# Assignment
Given the records below, would you repeat exactly the lines that begin at the one containing "but the last" and end at the one containing "(Return w, w).", inclusive?

# Data under study
(** * Roll optimizer: width tiling, guillotine packing, multi-pass search

    A shallow embedding of [src/roll_nesting_finder_app/app.py] (the
    "RIP Optimizer" tab: [tile_width_only], [expand], [pack], [length] and
    [optimize]) together with the properties its specification states.

    Modelling conventions.
    - The program computes with Python numbers (widget floats mixed with
      integer literals).  They are modelled as exact rationals [Q]: [<=] is
      [Qle_bool], [<] and [>] are [Qltb], and Python's [==] on numbers is
      [Qeq_bool].  Rounding is therefore outside that model; the
      properties stated of the program are those that rounding leaves
      true.  Where rounding decides, the module [Binary64] has the packer
      over binary64 floats, to evaluate it on concrete inputs.
    - Integer loop counters ([n] in [1..5], the panel id) are [Z]; repeat
      counts ([range(q)], [range(ITERATIONS)]) are [nat].
    - The sidebar globals [ROLL_WIDTH], [OVERLAP] and [ITERATIONS] are section
      variables.
    - A Python exception ([ValueError] of [list.remove] and of [max] over an
      empty sequence) is the [ValueError] outcome of type [outcome].
    - [random.shuffle] is library code: it is a section variable acting on
      the caller's list held in a store, with its contract (the result is a
      rearrangement of the list) as a section hypothesis. *)

From Stdlib Require Import QArith ZArith List Bool Lia Lqa Permutation Sorted.
From Stdlib Require Import Floats.
(** * Journiv backend: mood-taxonomy cache and background file-processing pool

    A shallow embedding of

    - [app/services/file_processing_service.py]: the lazily created
      process-wide [ThreadPoolExecutor], job admission, the worker body and
      pool shutdown;
    - [app/services/mood_service.py]: the class-level mood cache
      ([_mood_cache]), its copy-in/copy-out accessors and the two cached
      queries.

    Python code that raises is embedded in a state-and-exception monad;
    Python objects that can be aliased (lists, [Mood] instances) live in an
    explicit object store. *)

From Stdlib Require Import ZArith NArith Ascii String.
From stdpp Require Import gmap strings list fin_maps.

(* ===================================================================== *)
(** * Python exceptions and the state-and-exception monad *)
(* ===================================================================== *)

Module Py.

(** The exception classes the two services name or can meet.  Every class
    but the last two derives from Python's [Exception]; [SystemExit] and
    [KeyboardInterrupt] derive from [BaseException] only, so a handler
    written [except Exception] does not catch them. *)
Inductive ExcClass :=
  | ValueError
  | RuntimeError
  | AttributeError
  | TypeError
  | MoodNotFoundError
  | MediaNotFoundError
  | SQLAlchemyError
  | OtherException      (* any further subclass of Exception *)
  | SystemExit
  | KeyboardInterrupt.

#[global] Instance ExcClass_eq_dec : EqDecision ExcClass.
Proof. solve_decision. Defined.

Record PyExc := mkExc { exc_class : ExcClass; exc_msg : string }.

#[global] Instance PyExc_eq_dec : EqDecision PyExc.
Proof. solve_decision. Defined.

(** [isinstance(e, Exception)] *)
Definition is_Exception (e : PyExc) : bool :=
  match exc_class e with
  | SystemExit | KeyboardInterrupt => false
  | _ => true
  end.

(** [isinstance(e, cls)] for the leaf classes named in handlers. *)
Definition isinstance (e : PyExc) (c : ExcClass) : bool :=
  bool_decide (exc_class e = c).

(** The outcome of running a piece of Python: it returns a value or an
    exception is in flight. *)
Inductive Result (A : Type) :=
  | Return (a : A)
  | Raise (e : PyExc).
Arguments Return {A} a.
Arguments Raise {A} e.

Definition returns {A} (r : Result A) : bool :=
  match r with Return _ => true | Raise _ => false end.

(** Computations over a mutable world [W]. *)
Definition M (W A : Type) : Type := W → Result A * W.

Definition ret {W A} (a : A) : M W A := λ w, (Return a, w).

Definition bind {W A B} (c : M W A) (k : A → M W B) : M W B :=
  λ w, match c w with
       | (Return a, w') => k a w'
       | (Raise e, w') => (Raise e, w')
       end.

Definition raise {W A} (e : PyExc) : M W A := λ w, (Raise e, w).

Definition get {W} : M W W := λ w, (Return w, w).
(** * Kritis: policy evaluation and attestation trust engine

    A shallow embedding of the vulnerability signing policy evaluator
    (pkg/kritis/crd/vulnzsigningpolicy), the attestation signer
    (pkg/kritis/signer) and the attestation verifier
    (pkg/kritis/cryptolib), with the properties of the design document
    stated and proved over it.  The admission review engine
    (pkg/kritis/review) is known by its test file only: it is modelled
    from the design document, on top of the verifier, and run on every row
    of its test tables.

    Functions of other libraries and of files that are not at hand are
    parameters: fields of a class, or variables of a section.

    Go values are embedded as follows: [string] is [string]; [[]byte] is
    [list byte]; a [map[string]T] is a [gmap string T], read with the zero
    value as default; [error] is the message; a function returning
    [(T, error)] returns both components when the Go code does so on the
    error path, and a [result] otherwise. *)

From Stdlib Require Import ZArith Lia Ascii String List Bool.
From stdpp Require Import base option strings list gmap pretty.

Import ListNotations.
Local Open Scope string_scope.
Local Open Scope Z_scope.
Local Open Scope list_scope.

(** ** Common Go types *)

Definition error := string.
Lemma respondToInvite_then_verifyInvitation_witness :
  let w' :=
    (respondToInvite env0 party_id bob_id (Some "declined") (Some "code-0")
       world1).2 in
  (verifyInvitation party_id "code-0" w').1 =
  Json 200
    (Verified.mk (EventView.mk party_id "Party" 0 (Some "Home") None "Alice")
       (InvitationView.mk oid_0 declined (Some "code-0"))).
Proof.
  apply (respondToInvite_then_verifyInvitation env0 party_id bob_id "declined"
           "code-0" world1 declined party1 0 bob_entry alice); reflexivity.
Defined.

(** ** [addInvitees]: what a call appends, and repeating it *)

(** X5.  [addInvitees] looks at the body first: without an array it answers
    400 whoever asks and whether or not the event exists; with an array and
    no event of that id it answers NotFound.  Neither changes the world. *)
Theorem addInvitees_rejects_before_loading env id requester w :
  addInvitees env id requester None w =
    (Next (AppError "Please provide invitees array" 400), w) ∧
  (∀ specs, events w !! id = None →
     fails_with (addInvitees env id requester (Some specs) w).1 NotFound ∧
     (addInvitees env id requester (Some specs) w).2 = w).
Proof.
  split; [done|]. intros specs Hev.
  unfold addInvitees, Event_findById. run. rewrite Hev. simpl.
  split; [|done]. by eexists.
Qed.

Lemma addInvitees_rejects_before_loading_witness :
  fails_with (addInvitees env0 no_event_id alice_id (Some [a_x]) world0).1 NotFound ∧
  (addInvitees env0 no_event_id alice_id (Some [a_x]) world0).2 = world0.
Proof.
  apply (addInvitees_rejects_before_loading env0 no_event_id alice_id world0).
  reflexivity.
Defined.

(** X6.  A call by the creator whose batch holds no malformed user id
    appends to the invitee list, in order, at most one entry per spec, each
    as [appended_for] says: pending, with a code and an email, a bound
    entry carrying the email of its user and not one from the spec.  Every
    spec draws a uuid, appended or not, and every appended entry one store
    id.  The answer is 200 with that event, which is then the stored one,
    or the error of the rejected save, and then the stored event is as
    before. *)
Theorem addInvitees_appends env id requester specs w ev :
  events w !! id = Some ev →
  Event.creator ev = requester →
  well_formed specs = true →
  let run := addInvitees env id requester (Some specs) w in
  ∃ added,
    Forall (appended_for (users w) specs) added ∧
    length added ≤ length specs ∧
    uuids run.2 = uuids w + length specs ∧
    oids run.2 = oids w + length added ∧
    users run.2 = users w ∧
    (∀ ev', run.1 = Json 200 ev' →
       ev' = Event.set_invitees (Event.invitees ev ++ added) ev ∧
       events run.2 !! id = Some ev') ∧
    (∀ err, run.1 = Next err → events run.2 = events w).
Proof.
  intros Hev Hc Hwf run. subst run.
  destruct (addInvitees_call env id requester (Some specs) w)
    as [(err&Heq&[?|[?|(ev0&?&?)]])
       |[(specs'&ev0&raw&w1&[= <-]&_&_&Hwf'&_)
        |(specs'&ev0&ev'&w1&[= <-]&Hev0&_&_&Hl&Hs&Hr)]];
    [done|congruence|congruence|congruence|].
  rewrite Hev in Hev0. injection Hev0 as <-.
  destruct (addInvitees_loop_appends env specs ev w Hwf)
    as (added&w1'&Hl'&Hall&Hlen&Hu&Ho&_).
  rewrite Hl in Hl'. injection Hl' as -> <-.
  destruct Hs as (Hus&Hevs&_).
  exists added.
  destruct (rejects env _ _); rewrite Hr; simpl;
    (split_and!; [done..| |]); try done.
  intros ev' [= <-]. split; [done|]. apply lookup_insert_eq.
Qed.

Lemma addInvitees_appends_witness :
  let run :=
    addInvitees env0 party_id alice_id (Some [a_x; ghost_spec; bob_again])
      world0
  in
  ∃ added,
    Forall (appended_for (users world0) [a_x; ghost_spec; bob_again]) added ∧
    length added ≤ 3 ∧ uuids run.2 = 3 ∧ oids run.2 = length added.
Proof.
  intros run.
  destruct (addInvitees_appends env0 party_id alice_id
              [a_x; ghost_spec; bob_again] world0 party)
    as (added&Hall&Hlen&Hu&Ho&_); [reflexivity..|].
  exists added. split; [exact Hall|]. split; [exact Hlen|].
  split; [exact Hu|exact Ho].
Defined.

Lemma accepted_spec_None_app us l l' spec :
  accepted_spec us l spec = None → accepted_spec us (l ++ l') spec = None.
Proof.
  unfold accepted_spec. rewrite !existsb_app.
  destruct (truthy (InviteeSpec.userId spec)).
  - destruct (_ ≫= _); [|done]. by destruct (existsb _ l).
  - destruct (truthy (InviteeSpec.email spec)); [|done].
    by destruct (existsb _ l).
Qed.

# Answer for this exercise
    but the last two derives from Python's [Exception]; [SystemExit] and
    [KeyboardInterrupt] derive from [BaseException] only, so a handler
    written [except Exception] does not catch them. *)
Inductive ExcClass :=
  | ValueError
  | RuntimeError
  | AttributeError
  | TypeError
  | MoodNotFoundError
  | MediaNotFoundError
  | SQLAlchemyError
  | OtherException      (* any further subclass of Exception *)
  | SystemExit
  | KeyboardInterrupt.

#[global] Instance ExcClass_eq_dec : EqDecision ExcClass.
Proof. solve_decision. Defined.

Record PyExc := mkExc { exc_class : ExcClass; exc_msg : string }.

#[global] Instance PyExc_eq_dec : EqDecision PyExc.
Proof. solve_decision. Defined.

(** [isinstance(e, Exception)] *)
Definition is_Exception (e : PyExc) : bool :=
  match exc_class e with
  | SystemExit | KeyboardInterrupt => false
  | _ => true
  end.

(** [isinstance(e, cls)] for the leaf classes named in handlers. *)
Definition isinstance (e : PyExc) (c : ExcClass) : bool :=
  bool_decide (exc_class e = c).

(** The outcome of running a piece of Python: it returns a value or an
    exception is in flight. *)
Inductive Result (A : Type) :=
  | Return (a : A)
  | Raise (e : PyExc).
Arguments Return {A} a.
Arguments Raise {A} e.

Definition returns {A} (r : Result A) : bool :=
  match r with Return _ => true | Raise _ => false end.

(** Computations over a mutable world [W]. *)
Definition M (W A : Type) : Type := W → Result A * W.

Definition ret {W A} (a : A) : M W A := λ w, (Return a, w).

Definition bind {W A B} (c : M W A) (k : A → M W B) : M W B :=
  λ w, match c w with
       | (Return a, w') => k a w'
       | (Raise e, w') => (Raise e, w')
       end.

Definition raise {W A} (e : PyExc) : M W A := λ w, (Raise e, w).

Definition get {W} : M W W := λ w, (Return w, w).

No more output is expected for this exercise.